ACTION ITEM:
Look through the listing below for the string "earliest". Show each line where it occurs.

GIVEN DATA:

Lemma reinitialize_hasInitialized s : hasInitialized (reinitialize s) = false.
Proof. reflexivity. Qed.

(** C4, as stated, fails: [cleanup] leaves a set guard set, alone and as
    part of unmount; it is [reinitialize] that clears it. *)
Lemma cleanup_keeps_guard_set :
  hasInitialized loadedState = true /\
  hasInitialized (cleanup loadedState) = true /\
  hasInitialized (unmount true loadedState) = true /\
  hasInitialized (unmount false loadedState) = true /\
  hasInitialized (reinitialize loadedState) = false.
Proof. repeat split; vm_compute; reflexivity. Qed.

(** C4, amended. An initialize attempt returns at once while the guard is
    set; [cleanup] and unmount leave the guard as it is; [reinitialize]
    clears it; of all events only the holder's [reinitialize] turns a set
    guard into a cleared one; and the handle slot holds nothing or the one
    handle the component built. *)
Theorem guard_blocks_and_only_reinitialize_resets :
  (forall r s, hasInitialized s = true -> initializeWidgetProcess r s = (s, None)) /\
  (forall s, hasInitialized (cleanup s) = hasInitialized s) /\
  (forall b s, hasInitialized (unmount b s) = hasInitialized s) /\
  (forall s, hasInitialized (reinitialize s) = false) /\
  (forall ev s s',
      step ev s = Some s' ->
      hasInitialized s = true -> hasInitialized s' = false ->
      ev = EvReinitialize) /\
  (forall s, reachable s ->
      widgetInstance s = None \/ widgetInstance s = Some simplifiedInstance).
Proof.
  split; [exact guard_blocks_initialize|].
  split; [exact cleanup_hasInitialized|].
  split; [exact unmount_hasInitialized|].
  split; [exact reinitialize_hasInitialized|].
  split.
  - intros ev s s' Hstep Hset Hclr.
    destruct ev as [dt|id|p|u|data| |b]; simpl in Hstep; try reflexivity; exfalso.
    + destruct (earliest _ s); [|discriminate]. injection Hstep as <-.
      simpl in Hclr. congruence.
    + destruct (findTimer id s) as [t|]; [|discriminate].
      destruct (earliest _ s); [|discriminate]. injection Hstep as <-.
      rewrite (fireTimer_keeps_guard t s Hset) in Hclr. discriminate.
    + injection Hstep as <-. simpl in Hclr. congruence.
    + destruct (mounted s); [|discriminate]. injection Hstep as <-.
      simpl in Hclr. congruence.
    + destruct (mounted s); [|discriminate]. injection Hstep as <-.
      unfold updateWidget in Hclr.
      destruct (widgetInstance s) as [w|]; [|simpl in Hclr; congruence].
      destruct (update w data (containerRef s)). simpl in Hclr. congruence.
    + destruct (mounted s); [|discriminate]. injection Hstep as <-.
      rewrite unmount_hasInitialized in Hclr. congruence.
  - intros s Hr. apply (reachable_handle_inv s Hr).
Qed.

Lemma guard_blocks_and_only_reinitialize_resets_witness :
  step EvReinitialize loadedState <> None /\
  hasInitialized loadedState = true /\
  initializeWidgetProcess (currentRender loadedState) loadedState = (loadedState, None).
Proof.
  split; [vm_compute; discriminate|].
  split; [vm_compute; reflexivity|].
  apply (proj1 guard_blocks_and_only_reinitialize_resets).
  vm_compute. reflexivity.
Defined.

(** Two attempts that overlap: the holder calls [reinitialize] while the
    first attempt polls, the reinitialize delay starts a second poll, the
    script loads, and each poll calls the provider when it ticks, with no
    [destroy] in between. *)
Example overlapping_polls_call_provider_twice :
  exists s,
    run [EvTimer 1; EvElapse 10; EvReinitialize; EvTimer 4;
         EvSetProvider (Some okProvider); EvTimer 2; EvTimer 5; EvTimer 6]
      (mount None None) = Some s /\
    provider_calls s = 2%nat /\ destroy_calls s = 0%nat.
Proof.
  eexists. split; [vm_compute; reflexivity|]. split; vm_compute; reflexivity.
Qed.

(** ** Runs without reinitialize *)

Lemma run_invariant_on (ok : Event -> bool) (P : State -> Prop) :
  (forall ev s s', ok ev = true -> P s -> step ev s = Some s' -> P s') ->
  forall evs s s', forallb ok evs = true -> P s -> run evs s = Some s' -> P s'.
Proof.
  intros Hstep. induction evs as [|e evs IH]; simpl; intros s s' Hok HP Hrun.
  - now injection Hrun as <-.
  - apply andb_true_iff in Hok as [He Hevs].
    destruct (step e s) as [s1|] eqn:E; [|discriminate].
    eapply IH; [exact Hevs| |exact Hrun]. eapply Hstep; eauto.
Qed.

Lemma timers_sub_trans l1 l2 l3 :
  timers_sub l1 l2 -> timers_sub l2 l3 -> timers_sub l1 l3.
Proof.
  intros H12 H23 u Hu.
  destruct (H12 u Hu) as (u2 & Hu2 & Ht & Hc).
  destruct (H23 u2 Hu2) as (u3 & Hu3 & Ht' & Hc').
  exists u3. repeat split; congruence.
Qed.

Lemma timers_sub_filter f l : timers_sub (filter f l) l.
Proof. intros u Hu. apply filter_In in Hu as [Hu _]. exists u. auto. Qed.

Lemma timers_sub_reschedule t l : timers_sub (reschedule t l) l.
Proof.
  unfold reschedule. destruct (period t) as [p|]; [|apply timers_sub_filter].
  intros u Hu. apply in_map_iff in Hu as (u0 & <- & Hu0).
  exists u0. split; [exact Hu0|]. now destruct (tid u0 =? tid t).
Qed.

Lemma timers_sub_timeouts l' l :
  timers_sub l' l ->
  (forall t, In t l -> is_timeout t) -> forall t, In t l' -> is_timeout t.
Proof.
  intros Hsub H t Ht. destruct (Hsub t Ht) as (u0 & Hu0 & _ & Hc).
  destruct (H u0 Hu0) as (ci & Hci). exists ci. congruence.
Qed.

Lemma findTimer_In id s t : findTimer id s = Some t -> In t (timers s).
Proof. intros H. now apply find_some in H. Qed.

Lemma provider_calls_emit e s :
  is_provider_call e = false -> provider_calls (emit e s) = provider_calls s.
Proof.
  intros He. unfold provider_calls, emit. simpl.
  rewrite filter_app. simpl. rewrite He. now rewrite app_nil_r.
Qed.

Lemma cleanup_provider_calls s : provider_calls (cleanup s) = provider_calls s.
Proof.
  unfold cleanup. destruct (widgetInstance s) as [[up [d|]]|]; simpl; try reflexivity.
  destruct (d (containerRef s)) as [c' [err|]]; unfold provider_calls; simpl;
    rewrite !filter_app; simpl; now rewrite !app_nil_r.
Qed.

Lemma cleanup_keeps_unloaded s :
  isWidgetLoaded s = false -> isWidgetLoaded (cleanup s) = false.
Proof.
  intros H. unfold cleanup.
  destruct (widgetInstance s) as [[up [d|]]|]; simpl; try exact H.
  now destruct (d (containerRef s)) as [c' [err|]].
Qed.

Lemma cleanup_provider s :
  window_initializeDiroWidget (cleanup s) = window_initializeDiroWidget s.
Proof.
  unfold cleanup. destruct (widgetInstance s) as [[up [d|]]|]; simpl; try reflexivity.
  now destruct (d (containerRef s)) as [c' [err|]].
Qed.

Lemma unmount_keeps_unloaded b s :
  isWidgetLoaded s = false -> isWidgetLoaded (unmount b s) = false.
Proof.
  intros H. unfold unmount.
  cbn [isWidgetLoaded with_mounted with_containerRef clearTimer with_timers].
  apply cleanup_keeps_unloaded. now destruct b.
Qed.

Lemma unmount_provider_calls b s : provider_calls (unmount b s) = provider_calls s.
Proof.
  unfold unmount.
  change (provider_calls (cleanup (if b then with_containerRef None s else s))
          = provider_calls s).
  rewrite cleanup_provider_calls. now destruct b.
Qed.

Lemma updateWidget_frame data s :
  timers (fst (updateWidget data s)) = timers s /\
  isWidgetLoaded (fst (updateWidget data s)) = isWidgetLoaded s /\
  log (fst (updateWidget data s)) = log s /\
  window_initializeDiroWidget (fst (updateWidget data s)) =
    window_initializeDiroWidget s.
Proof.
  unfold updateWidget. destruct (widgetInstance s) as [w|]; [|auto].
  now destruct (update w data (containerRef s)).
Qed.

(** What a timeout callback leaves behind. *)
Lemma fireTimer_timeout t ci s :
  cb t = TimeoutCb ci ->
  timers (fireTimer t s) =
    filter (fun u => negb (tid u =? ci)) (reschedule t (timers s)) /\
  isWidgetLoaded (fireTimer t s) = isWidgetLoaded s /\
  log (fireTimer t s) =
    log s ++ [ConsoleWarn "Failed to initialize widget after timeout"] /\
  window_initializeDiroWidget (fireTimer t s) = window_initializeDiroWidget s.
Proof.
  intros Hcb. unfold fireTimer, runCallback. rewrite Hcb. auto.
Qed.







Lemma fireTimer_poll_absent t r s :
  cb t = CheckIntervalCb r ->
  window_initializeDiroWidget s = None ->
  timers (fireTimer t s) = reschedule t (timers s) /\
  isWidgetLoaded (fireTimer t s) = isWidgetLoaded s.
Proof.
  intros Hcb Hp. unfold fireTimer, runCallback. rewrite Hcb. simpl.
  rewrite Hp. auto.
Qed.

Lemma fireTimer_poll_present t r s p :
  cb t = CheckIntervalCb r ->
  window_initializeDiroWidget s = Some p ->
  timers (fireTimer t s) =
    filter (fun u => negb (tid u =? tid t)) (reschedule t (timers s)).
Proof.
  intros Hcb Hp. unfold fireTimer.
  erewrite poll_success_timers; [reflexivity|exact Hcb|exact Hp].
Qed.

(** The mount delay expires: the attempt is made at once, or polling
    begins with a fresh interval and its timeout. *)
Lemma single_attempt_mount_delay t r s :
  timers s = [t] -> cb t = MountDelayCb r -> period t = None ->
  isWidgetLoaded s = false ->
  single_attempt (fireTimer t s).
Proof.
  intros Hts Hcb Hper Hl. unfold fireTimer, runCallback. rewrite Hcb.
  assert (Hre : reschedule t (timers (with_now (N.max (now s) (due t)) s)) = []).
  { unfold reschedule. rewrite Hper. simpl. rewrite Hts. simpl.
    now rewrite N.eqb_refl. }
  rewrite Hre. set (s1 := with_timers [] _).
  unfold initializeWidgetProcess.
  destruct (hasInitialized s1).
  - right. right. intros u [].
  - destruct (window_initializeDiroWidget s1) as [p|].
    + right. right. cbn [fst timers with_hasInitialized].
      rewrite initializeWidget_timers. intros u [].
    + right. left. exists (nextTimerId s). split; [exact Hl|]. simpl.
      intros u [<-|[<-|[]]]; simpl.
      * left. split; [reflexivity|]. now exists r.
      * right. split; [lia|reflexivity].
Qed.

Lemma single_attempt_frame s s' :
  (isWidgetLoaded s = false -> isWidgetLoaded s' = false) ->
  (timers s' = timers s \/ exists f, timers s' = filter f (timers s)) ->
  single_attempt s -> single_attempt s'.
Proof.
  intros Hl [Ht|(f & Ht)] Hsa; unfold single_attempt; rewrite Ht.
  - destruct Hsa as [(Hld & H)|[(ci & Hld & H)|H]]; auto.
    right. left. exists ci. auto.
  - destruct Hsa as [(Hld & H)|[(ci & Hld & H)|H]].
    + left. split; [auto|].
      destruct H as [->|(t & -> & Hm & Hp)]; [now left|].
      simpl. destruct (f t); [right; now exists t | now left].
    + right. left. exists ci. split; [auto|].
      intros t Hin. apply filter_In in Hin as [Hin _]. auto.
    + right. right. intros t Hin. apply filter_In in Hin as [Hin _]. auto.
Qed.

ANSWER FOR THE TASK:
    + destruct (earliest _ s); [|discriminate]. injection Hstep as <-.
      destruct (earliest _ s); [|discriminate]. injection Hstep as <-.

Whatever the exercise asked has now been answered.